La littérature sous caféine


Les désarrois du professeur en ZEP

Dans l'édition du samedi 14 avril du monde, un article de Mattea Battaglia à propos d'Autoportrait du professeur... dans la rubrique Le livre du jour (en ligne ICI).

"On ne compte plus les témoignages de jeunes professeurs meurtris par les conditions de leur "prise de fonctions" - ces "bleus" qui vivent dans leur chair l'écart entre un concours d'élite et le niveau du travail demandé en classe. La réforme dite de la "mastérisation", entrée en vigueur en 2010, a exacerbé le malaise, privant ces enseignants débutants de leur année de stage.

Internet, depuis plusieurs mois, s'est fait l'écho de leur désarroi : sur les blogs et les forums de discussion, la parole des enseignants se libère, pointant la difficile transition entre la formation et le terrain.

C'est ce passage, cette mise à l'épreuve que raconte Aymeric Patricot, agrégé de lettres modernes, débarqué, en 2003, dans une banlieue parisienne dont il ignorait tout - ou presque.

Le jeune homme de 29 ans, originaire du Havre, va assurer durant trois années des remplacements - de deux à trois mois - dans des collèges et lycées. Là, il se confronte à ces "zones sensibles" auxquelles, dit-il, ni les médias ni surtout l'institut universitaire de formation des maîtres (IUFM) ne l'ont préparé.

Première destination : Vitry-sur-Seine (Val-de-Marne), ses barres HLM où plane le souvenir de la jeune Sohane, brûlée vive dans le local à poubelles de sa cité... à quelques centaines de mètres de l'établissement où il est affecté. Et premier conseil asséné par la principale : "Votre travail consiste à tenir vos classes, autant qu'il vous est possible." Quid de la transmission des savoirs ?

VIOLENCE MORALE ET PHYSIQUE

Le jeune homme s'interroge sur un métier qu'il doit, chaque jour, improviser, où la violence - morale et physique - le dispute à l'épuisement. "Je crois pouvoir affirmer qu'il existe deux métiers, écrit-il, dans les collèges favorisés, l'enseignant transmet des connaissances, identifie les progrès à faire, exerce les élèves ; dans les défavorisés, il contient la violence (...) et s'estime heureux lorsqu'il fait apprendre, pendant l'année scolaire, quelques maigres notions comme le présent de l'indicatif..." On ne sait s'il éprouve de l'admiration ou de la compassion, sans doute les deux, face à cette frange de professeurs qui cultive l'abnégation - "ces personnes aux épaules voûtées, rasant les murs, les joues creuses et tirant nerveusement sur une cigarette à la moindre pause, ces personnes que j'avais pour fonction de remplacer, précisément"...

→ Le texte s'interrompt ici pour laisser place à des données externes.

Lemma on_h2_quiet {A} (m : M C A) : stable quiet (on_h2 m).
Proof. apply on_adapter_quiet. Qed.

Lemma on_transport_quiet {A} (m : M T A) : stable quiet (on_transport m).
Proof.
  intros s. unfold on_transport. destruct (m (transport s)) as [r t].
  exists t, (connection s), (_closed s). by destruct s.
Qed.

Lemma set_closed_quiet : stable quiet (modify (set_closed true)).
Proof. intros s. by exists (transport s), (connection s), true; destruct s. Qed.

Lemma h2_get_quiet {A} (f : C → A) : stable quiet (h2_get f).
Proof. apply stable_gets, _. Qed.

Lemma need_quiet {A} (o : option A) e : stable quiet (need o e).
Proof. unfold need. repeat stable_step. Qed.

#[local] Hint Resolve on_adapter_quiet on_h2_quiet on_transport_quiet set_closed_quiet
  h2_get_quiet need_quiet : stable.

Lemma flush_quiet : stable quiet _flush.
Proof. unfold _flush. repeat stable_step. Qed.
#[local] Hint Resolve flush_quiet : stable.

Lemma close_quiet code : stable quiet (close code).
Proof. unfold close. repeat stable_step. Qed.
#[local] Hint Resolve close_quiet : stable.

Lemma fail_quiet {A} m code : stable quiet (@_fail C T _ _ A m code).
Proof. unfold _fail. repeat stable_step. Qed.

Lemma fail_protocol_quiet {A} m : stable quiet (@fail_protocol C T _ _ A m).
Proof. apply fail_quiet. Qed.

Lemma fail_calm_quiet {A} m : stable quiet (@fail_calm C T _ _ A m).
Proof. apply fail_quiet. Qed.
#[local] Hint Resolve fail_quiet fail_protocol_quiet fail_calm_quiet : stable.

Lemma check_cancelled_quiet : stable quiet _check_cancelled.
Proof. unfold _check_cancelled. repeat stable_step. Qed.

Lemma priority_limit_quiet : stable quiet _check_priority_limit.
Proof. unfold _check_priority_limit. repeat stable_step. Qed.

Lemma check_fields_quiet hs trailers : stable quiet (check_fields h2_validate hs trailers).
Proof. unfold check_fields. repeat stable_step. Qed.

Lemma check_reset_quiet h : stable quiet (check_reset h).
Proof. unfold check_reset. repeat stable_step. Qed.

Lemma wire_for_h2_quiet h p w : stable quiet (wire_for_h2 h p w).
Proof. unfold wire_for_h2. repeat stable_step. Qed.

Lemma rescue_quiet e : stable quiet (rescue e).
Proof. unfold rescue. repeat stable_step. Qed.

Lemma settle_quiet h p : stable quiet (settle h p).
Proof. unfold settle. repeat stable_step. Qed.
#[local] Hint Resolve check_cancelled_quiet priority_limit_quiet check_fields_quiet
  check_reset_quiet wire_for_h2_quiet rescue_quiet settle_quiet : stable.

(** A failure leaves the method it is called in. *)
Lemma wp_fail {A} m code (Q : A → Session → Prop) (E : exn → Session → Prop) s :
  (∀ e s', quiet s s' → E e s') → wp (_fail m code) Q E s.
Proof.
  intros HE. unfold _fail. apply wp_bind, wp_quiet; [apply close_quiet| |done].
  intros [] s' Hs. by apply wp_raise, HE.
Qed.

(** [rescue] always raises. *)
Lemma rescue_raises e s (Q : unit → Session → Prop) : wp (rescue e) Q (λ _ _, True) s.
Proof.
  unfold rescue.
  repeat first [exact Logic.I|wp_step|apply wp_quiet; [solve [auto with stable]|intros..]].
Qed.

Il est sévère à l'égard de l'institution, le ministère, l'administration, les politiques qui laissent les enseignants aller au casse-pipe. Aymeric Patricot est tout aussi intraitable pour lui-même, ou pour le "débutant" qu'il a été : manque d'autorité, recours à la menace et à l'exclusion... "Je me suis imaginé donner des coups." Il insiste sur la "mauvaise conscience" du professeur en zone d'éducation prioritaire (ZEP), qui n'ose plus se plaindre d'élèves cumulant déjà toutes les difficultés.

Admettre le désespoir n'est pas nécessairement signe d'échec. L'auteur évoque aussi des "expériences lumineuses", l'orgueil de former les adultes de demain, la joie de se confronter à cette "pâte humaine" pas encore formatée par l'idéologie et la morale. La spontanéité contagieuse des adolescents, leur enthousiasme pour Molière, Corneille, Maupassant. Les talents qui se révèlent. Selon une enquête menée par la Société des agrégés, plus de 45 % des professeurs du secondaire ont un jour songé à démissionner.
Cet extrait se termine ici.